The science called Physical Geography' is something intermediate between ordinary Geography and the higher sciences, namely, Physics, Chemistry, Meteorology, Botany, Zoology, and Geology. It introduces considerations of cause and effect into Geographical facts, by selecting and stating in empirical form the principles methodically taught in the regular and fundamental sciences. A course of Physical Geography is subsequent and supplementary to proper Geography, while reacting upon it in the way that causation operates upon the knowledge of facts. It is also an introduction to the mother sciences; but until the principles are studied in their due order and dependence in these sciences also, they do not leave their mark behind them.

The teacher is tempted, now and then, to bring under the proper or descriptive Geography the scientific explanations of physical geography. Any such explanations should be very short and allusory; the two departments should be by no means intermingled.

There is a still greater temptation to include History with the descriptive Geography. This serves a purpose in rendering more intelligible and interesting many of the facts, especially of Political Geography. It should, however, be very shortly and sparingly done; being confined to the exact purpose of aiding Geography proper. Attention is properly called to features that determined great historical events, as a preparation for the study of the history, but without dragging in the history there and then. There is a separate branch of knowledge, falling under Political Philosophy, or Socio

logy, which traces the dependence of the social arrangements and social development of mankind upon physical circumstances. An interesting and salient fact taken from this department may be occasionally noticed in geographical teaching, but the department as a whole cannot be absorbed into School Geography. Like Physical Geography, it must have a place in the curriculum all to itself. At the same time, it is a merit in the Geography teacher to forecast this application, and unobtrusively provide for it.

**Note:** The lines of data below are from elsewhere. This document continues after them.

(* ===== verification/Prelude.v ===== *)
(** * Verification of the LLM inference control plane

    The program is a Kubernetes operator, written in Go, that runs LLM inference
    servers from a ModelDeployment resource and rolls new revisions out as
    canaries.  On every reconcile pass it reads the resource and its
    Deployments, asks a metric backend how the canary compares with the primary,
    decides with a pure state machine what should be running, applies that, and
    records its position in the resource's status, which is the only memory it
    has.  A second pure function sizes the fleet from a measured load.

    ** Parts, files and sources

    - GoFloat.v, GoFmt.v, GoStrings.v (and this file): what the code uses of Go.
      An [int32], [int64] or [time.Duration] is a [Z] whose wrap-around is written
      out where it can happen; a [time.Time] is a number of nanoseconds with zero as
      the zero time, and one kept in an API object loses its fraction of a
      second ([stored]); a [float64] is the IEEE 754 binary64 of [SpecFloat];
      strings are byte strings; paths are cleaned and joined as package path does.
      GoStrconv.v, GoFlag.v, GoMime.v: strconv, package flag, time.ParseDuration
      and media types.  GoJson.v: encoding/json, a grammar over UTF-8 bytes, a
      universe of Go types with struct tags, decoding into an existing value and
      encoding; GoJsonFacts.v: what is printed is read back.
    - ApiTypes.v, KubeTypes.v: api/v1alpha1 and the Kubernetes types it uses.
      Specs and statuses as records (a pointer is an [option], a string
      enumeration an inductive type with a constructor for any other string), the
      [Resolved*] defaults, the weight ladder, every condition, reason and event
      constant.
    - Metrics.v, Naming.v: internal/metrics and internal/naming.  Metric names,
      bucket tables and [SnapToBucket]; labels, selectors and generated names.
      [rand.SafeEncodeString] of apimachinery is a parameter.
    - CanaryWeights.v, CanaryVerdict.v, CanaryState.v: internal/canary, function
      by function: the replica split, the aggregation of a round and its
      budgets, and [Observe], [DueForAnalysis] and [Next].
    - CanaryRules.v: [Next] as an inductive set of guarded rules, the interface
      its theorems are proved against.  CanarySafety.v, CanaryEvidence.v,
      CanaryRuns.v and CanaryLiveness.v hold the theorems.
    - Autoscale.v: internal/autoscale, the [Recommend] function.
    - Analysis.v: internal/analysis.  PromQL rendering, [Evaluate], and the
      round of [Analyzer.Run] over any backend (class [Provider]).
      AnalysisProviders.v: its two backends, the Prometheus client
      (prometheus.go) and the scripted one (fake.go).
    - Engine.v: internal/engine, the registry and the llama.cpp profile.
    - Revision.v: internal/revision, snapshots, hashes and the history of
      ControllerRevisions, over a JSON codec (class [PayloadCodec]) and the API
      (class [HistoryAPI]).
    - ControllerRollout.v: internal/controller/canary.go, canary_exposure.go and
      metric_scope.go.  [planRollout] and everything it calls, the conversions
      between status and state, the events of a pass.  The world a pass reads
      (clock and backend) is threaded through every reading.
    - ControllerStatus.v: internal/controller/status.go.  [computeStatus], each
      condition, [derivePhase], [setInvalidSpec].  apimeta's
      [SetStatusCondition] is the class [ConditionSetter] with its documented
      laws.
    - ControllerPlan.v, ControllerPass.v, ControllerSafety.v: planning, applying,
      observing and recording as a pass composes them, sequences of passes, each
      reading the status as the one before it was stored ([persist]), and their
      theorems.  The Deployments read before planning and after applying
      are unconstrained inputs.
    - ControllerChildren.v: children.go and shim.go, every builder of a pod,
      Deployment and Service.
    - ControllerMigration.v: revision_snapshot.go and the rendering of recorded
      revisions ([renderRollout], [specForRevision], [recordRevision]).
    - ControllerWrite.v: the writes of modeldeployment_controller.go
      ([updateStatus], [failTerminally], the legacy hold) and its event helpers,
      against the class [ApiServer], of which optimistic concurrency is assumed: a
      conflict wrote nothing, and after any other error a write may have happened.
    - ControllerAutoscale.v: autoscale.go, the loop that samples the load and
      writes [spec.replicas].
    - Observability.v: the SLO part of the API and internal/observability's
      ServiceMonitor and PrometheusRule; Discovery.v: internal/discovery, the CRD
      prober with its cache; the text of [Has] is run alone and interleaved;
      ControllerObservability.v: observability.go, the loop that applies and
      deletes the monitoring objects (class [MonitoringAPI]).
    - ControllerReconcile.v: [Reconcile] as a whole, one computation over one
      world, with every early return; ControllerSim.v a concrete cluster that
      runs it, ControllerWitness.v concrete instances of theorems of earlier
      files.
    - OperatorMetrics.v: internal/observability/metrics.go, the operator's own
      metric vectors, driven by the calls of [Reconcile]; Dashboards.v:
      dashboards.go and the installer of cmd/main.go.
    - ShimSSE.v, ShimJson.v, ShimConfig.v, ShimProxy.v, ShimMetrics.v: cmd/shim.
      The observers that time and count tokens as a response passes by (sse.go),
      for any decoder and then with the structs they decode into, the flags
      (config.go), the proxy around one exchange and what it records (proxy.go,
      metrics.go), and the collectors it registers.
    - FakeEngine.v, LoadGen.v: cmd/fakeengine/server.go and hack/loadgen, the
      engine and the client the system is measured with.  StreamCodecs.v: the JSON
      both of them read and write; StreamWire.v: engine, shim and load generator
      composed over the bytes of a stream.
    - ShimMain.v: cmd/shim/main.go and the routing tables of the shim; its process
      is a step relation over its two listeners, the signal, the drain and the
      clock.  FakeMain.v: cmd/fakeengine/main.go and the routing table of the fake
      engine.  Routes.v: the probes of a pod followed through both.
      OperatorMain.v: cmd/main.go.  LoadGenMain.v: flags and exit status of the
      load generator.

    ** What the theorems show

    - Safety of a rollout: every rollback and every promotion has one of the
      documented causes; a promotion is backed by a Pass on each rung (both for
      the declared verdicts, which are all the analyser gives, [Run_declared]);
      a verdict counts only with full, fresh evidence for the exact rung; an
      abort outranks everything; a rejection sticks, in the machine and through
      any sequence of passes of the controller; [lastGoodRevision] moves only to
      a revision the replica counts show serving; a status is written only over
      the version of the object it was computed from.
    - A whole pass writes the plan for the resource it read, in order and nothing
      else; a pass that ends terminally touches no child.
    - Conservation: replica counts add up on every branch of [Split], [Next] and
      [planRollout], at [int32] width.
    - Refinement: every decision of [Next] is a step of an abstract protocol.
    - Liveness and termination: a canary that passes its rounds is promoted in any
      schedule of passes inside the deadline that finds it ready for a warm-up and
      a window on each rung; an unready one is rolled back at its deadline;
      unsettled decisions requeue; recomputing a status changes nothing; the shim
      always comes down within its grace period, with the exit status that says
      how.
    - Round trips: a controller restarted from the recorded status resumes where
      it was, its schedule moved by less than a second; a snapshot decodes to the workload it was taken of, and a
      rollback renders it; the shim parses the flags the operator renders; every
      JSON value the program prints is read back; the value a Prometheus server
      puts into a response is the value that is measured.
    - Revisions: history is append-only, pruning keeps what is pinned, a legacy
      identity is adopted only on evidence.
    - Children: the operator's engine settings cannot be overridden and the user's
      are not lost, selectors
      pick the intended pods, the staged model is the one that is started.
    - Analysis and autoscaling: an outage never fails or passes a check, a passing
      check was measured and needs traffic, the client never invents a measurement, verdict
      classification, budgets as functions of the verdict history, bounds of
      every recommendation, stabilisation in both directions, exactness of the ceiling, and what the autoscaling
      loop may write.
    - Monitoring: only owned objects are written, alerts read recorded series,
      every analysis and autoscaling query reads a collector the shim registers,
      the prober's cached answers are fresh and rest on evidence, the operator's gauges and counters
      are the ones the reports of its passes determine.
    - The shim: how the network cuts a stream is invisible, its memory is
      bounded, every request is accounted for once and every error attributed,
      the queue depth is exact under any overlap; on the bytes of the fake engine
      it measures what was configured, and the load generator agrees with it on
      every stream of events the shim can decode, tool calls apart; a pod is ready exactly when its model is loaded.
    - Entry points: the operator starts its manager only after everything else is
      set up; the load generator exits with success only after a request that
      succeeded.
    - Some theorems state behaviour that departs from the comments of the code:
      an unrecognised verdict advances the canary, a healthy canary that
      advances past the progress deadline is rejected, a promotion is banked
      before the primary converges when Deployments are read back stale, a
      stalled promotion stays in phase Promoting, an invalid spec restarts a
      canary, a spec change restarts a rejected revision, an edit made before the
      pass's own patch escapes the staleness check, toggling the sidecar takes
      the primary out of its Service, renaming the model strands canary gauges,
      an informational response masks a failure, a usage block of another shape
      hides a token from the shim, a path with a doubled slash is redirected
      instead of proxied.

    ** Bounds and fuel

    [ladder_loop] gets [maxW] rounds of fuel; each round adds at least one to a
    weight that starts above zero, so inside the API's bounds it always ends
    ([StepLadder_well_formed]).  [digits_loop] gets 20 digits, enough for 64
    bits (12 in the two [itoa] with a 12-byte buffer).  The float formatter
    counts up to 400 decimal places, more than a binary64 exponent needs, and
    looks for the shortest decimal among 17 digits, which always suffice.
    Binary search has the length of its table as fuel, trimming the length of the
    text.  The JSON grammar gets fuel from the length of its input, proved enough
    for every value that is printed ([value_fuel]), and the nesting limit of 10000
    of encoding/json.  The number of retries on a conflict is a parameter.

    ** Not modelled

    The informer cache, the watches and the work queue ([SetupWithManager], which
    configures controller-runtime); the JSON of Kubernetes types with marshalers of their own
    (quantities, durations, apply configurations), which stays behind
    [PayloadCodec] and [applyConfigFrom]; HTTP transport and [url.Parse], which are
    parameters; the texts of JSON errors; the options of transports and servers
    ([newTransport], timeouts of headers); CONNECT requests and escaped paths in
    the routing tables; log lines ([logValue]); generated deep copies; test
    helpers.

    ** Plan

    Next: the JSON of the revision payload with the marshalers of quantities and
    durations, which would discharge [PayloadCodec], and the rewriting of a
    request by the proxy.

    This file holds the shared prelude: the scope [go_scope], machine integers,
    time, decimal rendering, pointers, and the tactics and hint databases of the
    other files. *)

From stdpp Require Export base tactics decidable option list strings gmap.
From Stdlib Require Export Ascii ZArith Lia Sorted.

Declare Scope go_scope.
Delimit Scope go_scope with go.
Local Open Scope Z_scope.
Local Open Scope go_scope.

In Geography, much has to be learnt as words, or little more; the verbal memory has a large share in the acquisition. In this view, the names should be relieved of dryness by various arts, as well as by endeavouring to impress real conceptions corresponding to them. Yet we must not overrate the conceptive power of young pupils, in a subject that in a great measure excludes the strong emotions. That a youth of ten should conceive the plains of India, with their vertical sun, their peculiar vegetation, their animals, and their swarming dusky population, is not to be supposed. The best arranged series of object lessons cannot prepare the mind for all the characteristic plants and animals of a tropical region; while the constructive effort that gives them their places in the landscape is possible only in the full maturity of the mind, and is even then attained by a very small number of persons.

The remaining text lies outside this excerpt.